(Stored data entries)
= Beginning of Section =

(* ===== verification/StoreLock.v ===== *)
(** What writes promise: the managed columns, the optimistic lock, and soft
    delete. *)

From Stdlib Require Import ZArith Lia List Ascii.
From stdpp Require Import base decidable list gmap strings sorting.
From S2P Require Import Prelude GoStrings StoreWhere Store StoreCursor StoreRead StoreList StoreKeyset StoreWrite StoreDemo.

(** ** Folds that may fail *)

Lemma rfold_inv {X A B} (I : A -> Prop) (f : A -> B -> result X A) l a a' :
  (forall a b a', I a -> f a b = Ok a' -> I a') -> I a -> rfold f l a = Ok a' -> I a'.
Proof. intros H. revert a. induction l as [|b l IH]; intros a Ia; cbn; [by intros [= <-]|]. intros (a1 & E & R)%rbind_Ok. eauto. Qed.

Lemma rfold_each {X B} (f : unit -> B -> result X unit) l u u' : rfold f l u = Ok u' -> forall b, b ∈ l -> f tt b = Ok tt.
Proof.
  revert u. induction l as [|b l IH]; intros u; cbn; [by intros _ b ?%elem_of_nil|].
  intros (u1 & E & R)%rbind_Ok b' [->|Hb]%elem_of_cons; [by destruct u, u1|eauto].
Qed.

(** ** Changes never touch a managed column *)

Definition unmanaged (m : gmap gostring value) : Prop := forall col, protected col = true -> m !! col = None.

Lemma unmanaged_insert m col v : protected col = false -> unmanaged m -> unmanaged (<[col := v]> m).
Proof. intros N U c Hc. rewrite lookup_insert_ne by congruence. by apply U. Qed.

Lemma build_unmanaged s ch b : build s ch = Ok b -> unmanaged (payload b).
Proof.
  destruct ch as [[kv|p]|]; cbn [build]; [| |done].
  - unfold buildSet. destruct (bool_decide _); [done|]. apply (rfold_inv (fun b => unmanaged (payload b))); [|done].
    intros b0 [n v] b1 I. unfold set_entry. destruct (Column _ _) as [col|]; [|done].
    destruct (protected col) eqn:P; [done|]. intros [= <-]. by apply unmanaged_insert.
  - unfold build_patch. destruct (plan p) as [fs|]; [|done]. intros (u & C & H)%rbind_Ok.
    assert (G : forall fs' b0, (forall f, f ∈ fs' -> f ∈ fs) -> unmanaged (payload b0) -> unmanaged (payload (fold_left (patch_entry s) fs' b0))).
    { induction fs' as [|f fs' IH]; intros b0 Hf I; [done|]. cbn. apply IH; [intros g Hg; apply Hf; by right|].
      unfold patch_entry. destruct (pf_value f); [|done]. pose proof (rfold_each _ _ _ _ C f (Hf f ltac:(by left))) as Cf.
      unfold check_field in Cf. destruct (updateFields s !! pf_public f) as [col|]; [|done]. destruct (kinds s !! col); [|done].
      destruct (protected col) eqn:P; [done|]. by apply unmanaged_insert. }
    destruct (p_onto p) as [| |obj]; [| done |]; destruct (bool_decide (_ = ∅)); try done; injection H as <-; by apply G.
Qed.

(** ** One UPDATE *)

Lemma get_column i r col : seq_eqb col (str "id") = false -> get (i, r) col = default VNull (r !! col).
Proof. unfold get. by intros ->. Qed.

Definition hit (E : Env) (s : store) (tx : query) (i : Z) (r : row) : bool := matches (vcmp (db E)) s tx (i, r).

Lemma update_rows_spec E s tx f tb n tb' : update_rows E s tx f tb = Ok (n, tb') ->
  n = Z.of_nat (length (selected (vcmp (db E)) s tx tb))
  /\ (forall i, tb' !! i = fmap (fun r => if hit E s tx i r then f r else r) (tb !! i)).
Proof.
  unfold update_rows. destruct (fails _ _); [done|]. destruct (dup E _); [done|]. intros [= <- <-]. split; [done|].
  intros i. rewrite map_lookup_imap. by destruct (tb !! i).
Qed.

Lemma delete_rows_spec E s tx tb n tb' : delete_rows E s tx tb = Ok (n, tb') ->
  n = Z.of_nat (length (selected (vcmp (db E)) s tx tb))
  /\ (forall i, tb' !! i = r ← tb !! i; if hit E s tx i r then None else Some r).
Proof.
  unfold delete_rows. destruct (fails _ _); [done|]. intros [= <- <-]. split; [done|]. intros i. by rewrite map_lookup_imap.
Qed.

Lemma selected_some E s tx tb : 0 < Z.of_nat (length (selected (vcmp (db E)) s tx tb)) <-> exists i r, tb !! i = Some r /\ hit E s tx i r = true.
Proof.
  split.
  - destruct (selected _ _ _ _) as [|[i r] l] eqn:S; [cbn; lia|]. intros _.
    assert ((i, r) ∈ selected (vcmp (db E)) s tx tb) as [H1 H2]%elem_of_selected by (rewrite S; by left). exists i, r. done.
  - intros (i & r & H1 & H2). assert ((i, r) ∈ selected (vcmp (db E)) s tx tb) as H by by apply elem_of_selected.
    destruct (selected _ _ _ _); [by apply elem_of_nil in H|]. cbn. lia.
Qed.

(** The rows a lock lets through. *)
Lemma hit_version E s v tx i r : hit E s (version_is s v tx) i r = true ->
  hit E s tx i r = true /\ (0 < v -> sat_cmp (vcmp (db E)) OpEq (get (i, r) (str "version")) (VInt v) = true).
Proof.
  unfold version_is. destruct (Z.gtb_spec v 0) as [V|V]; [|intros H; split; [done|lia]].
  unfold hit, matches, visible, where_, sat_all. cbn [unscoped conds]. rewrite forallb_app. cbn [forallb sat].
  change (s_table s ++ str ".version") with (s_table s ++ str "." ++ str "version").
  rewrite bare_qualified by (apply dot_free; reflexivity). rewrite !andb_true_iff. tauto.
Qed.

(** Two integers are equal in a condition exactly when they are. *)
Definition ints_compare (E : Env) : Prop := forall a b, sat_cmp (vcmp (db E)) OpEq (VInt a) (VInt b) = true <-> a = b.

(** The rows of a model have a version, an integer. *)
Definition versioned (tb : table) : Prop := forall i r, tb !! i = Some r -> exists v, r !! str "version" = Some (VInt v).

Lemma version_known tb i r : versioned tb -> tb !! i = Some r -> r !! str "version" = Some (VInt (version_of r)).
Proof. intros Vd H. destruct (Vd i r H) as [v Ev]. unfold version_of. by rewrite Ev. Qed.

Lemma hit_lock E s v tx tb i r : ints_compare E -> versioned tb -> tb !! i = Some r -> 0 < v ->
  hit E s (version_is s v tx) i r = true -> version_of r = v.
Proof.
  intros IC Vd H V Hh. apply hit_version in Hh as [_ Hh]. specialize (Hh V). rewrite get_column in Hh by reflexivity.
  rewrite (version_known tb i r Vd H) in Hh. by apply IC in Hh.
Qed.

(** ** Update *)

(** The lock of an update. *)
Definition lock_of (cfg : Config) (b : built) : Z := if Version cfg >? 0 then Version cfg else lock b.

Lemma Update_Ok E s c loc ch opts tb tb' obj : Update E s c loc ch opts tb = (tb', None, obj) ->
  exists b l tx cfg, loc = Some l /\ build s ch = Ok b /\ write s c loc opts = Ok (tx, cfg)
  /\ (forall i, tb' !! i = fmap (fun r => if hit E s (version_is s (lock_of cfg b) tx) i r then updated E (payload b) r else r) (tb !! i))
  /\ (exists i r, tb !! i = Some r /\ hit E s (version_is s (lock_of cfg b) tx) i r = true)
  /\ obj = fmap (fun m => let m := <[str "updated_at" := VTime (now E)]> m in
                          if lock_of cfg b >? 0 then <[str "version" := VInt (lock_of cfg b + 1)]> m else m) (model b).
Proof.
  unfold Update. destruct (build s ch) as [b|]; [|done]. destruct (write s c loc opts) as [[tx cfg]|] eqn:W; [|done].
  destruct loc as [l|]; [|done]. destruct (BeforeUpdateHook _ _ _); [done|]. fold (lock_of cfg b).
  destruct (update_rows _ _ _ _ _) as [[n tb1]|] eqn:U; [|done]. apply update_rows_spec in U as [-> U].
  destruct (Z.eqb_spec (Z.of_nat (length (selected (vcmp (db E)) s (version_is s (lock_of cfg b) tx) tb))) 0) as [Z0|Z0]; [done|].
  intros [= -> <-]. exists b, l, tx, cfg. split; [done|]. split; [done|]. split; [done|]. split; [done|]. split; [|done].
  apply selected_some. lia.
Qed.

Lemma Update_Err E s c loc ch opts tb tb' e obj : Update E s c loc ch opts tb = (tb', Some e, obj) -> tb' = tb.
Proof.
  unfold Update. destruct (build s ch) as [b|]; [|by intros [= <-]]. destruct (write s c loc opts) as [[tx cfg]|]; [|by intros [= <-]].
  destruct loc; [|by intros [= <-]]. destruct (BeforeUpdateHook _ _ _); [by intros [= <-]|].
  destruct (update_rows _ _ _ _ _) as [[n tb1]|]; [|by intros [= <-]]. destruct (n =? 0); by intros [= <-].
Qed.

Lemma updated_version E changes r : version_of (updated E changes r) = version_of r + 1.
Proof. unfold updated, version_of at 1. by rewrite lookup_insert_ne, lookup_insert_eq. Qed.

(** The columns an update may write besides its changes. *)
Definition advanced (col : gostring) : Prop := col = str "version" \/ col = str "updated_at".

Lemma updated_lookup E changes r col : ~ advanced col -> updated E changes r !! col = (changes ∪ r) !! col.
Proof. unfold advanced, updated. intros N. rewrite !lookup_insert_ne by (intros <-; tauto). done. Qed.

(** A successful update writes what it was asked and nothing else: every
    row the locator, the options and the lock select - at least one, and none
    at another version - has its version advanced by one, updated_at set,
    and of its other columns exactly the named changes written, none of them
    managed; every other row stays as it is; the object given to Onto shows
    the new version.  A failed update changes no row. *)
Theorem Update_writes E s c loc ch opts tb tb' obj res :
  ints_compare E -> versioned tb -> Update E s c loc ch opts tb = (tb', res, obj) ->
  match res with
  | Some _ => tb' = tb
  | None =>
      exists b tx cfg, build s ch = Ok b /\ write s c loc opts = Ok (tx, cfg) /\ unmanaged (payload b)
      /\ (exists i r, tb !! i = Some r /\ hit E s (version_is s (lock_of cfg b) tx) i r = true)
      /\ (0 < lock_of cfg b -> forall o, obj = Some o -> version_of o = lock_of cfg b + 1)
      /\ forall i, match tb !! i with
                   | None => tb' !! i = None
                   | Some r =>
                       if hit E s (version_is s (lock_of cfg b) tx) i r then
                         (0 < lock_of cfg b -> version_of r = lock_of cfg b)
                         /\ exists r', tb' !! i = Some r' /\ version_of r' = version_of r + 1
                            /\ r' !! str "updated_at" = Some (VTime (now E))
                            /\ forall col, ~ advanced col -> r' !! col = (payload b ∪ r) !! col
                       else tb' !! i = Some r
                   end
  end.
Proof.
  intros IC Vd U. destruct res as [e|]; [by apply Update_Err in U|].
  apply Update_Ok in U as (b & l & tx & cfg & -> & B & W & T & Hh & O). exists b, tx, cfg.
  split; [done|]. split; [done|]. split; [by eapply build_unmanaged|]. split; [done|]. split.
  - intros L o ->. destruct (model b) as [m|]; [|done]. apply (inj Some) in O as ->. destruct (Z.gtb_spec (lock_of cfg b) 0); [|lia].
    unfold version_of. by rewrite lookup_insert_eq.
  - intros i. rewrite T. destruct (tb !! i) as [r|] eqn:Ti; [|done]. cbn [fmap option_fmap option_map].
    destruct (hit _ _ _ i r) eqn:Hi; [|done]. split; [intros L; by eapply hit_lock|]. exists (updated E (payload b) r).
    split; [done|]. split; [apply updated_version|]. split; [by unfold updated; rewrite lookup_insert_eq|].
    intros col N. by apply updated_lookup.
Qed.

= End of Section =

● Work instructions: Copy each line of the data above that holds "reflexivity".

● Answer to the exercise:
  rewrite bare_qualified by (apply dot_free; reflexivity). rewrite !andb_true_iff. tauto.
  intros IC Vd H V Hh. apply hit_version in Hh as [_ Hh]. specialize (Hh V). rewrite get_column in Hh by reflexivity.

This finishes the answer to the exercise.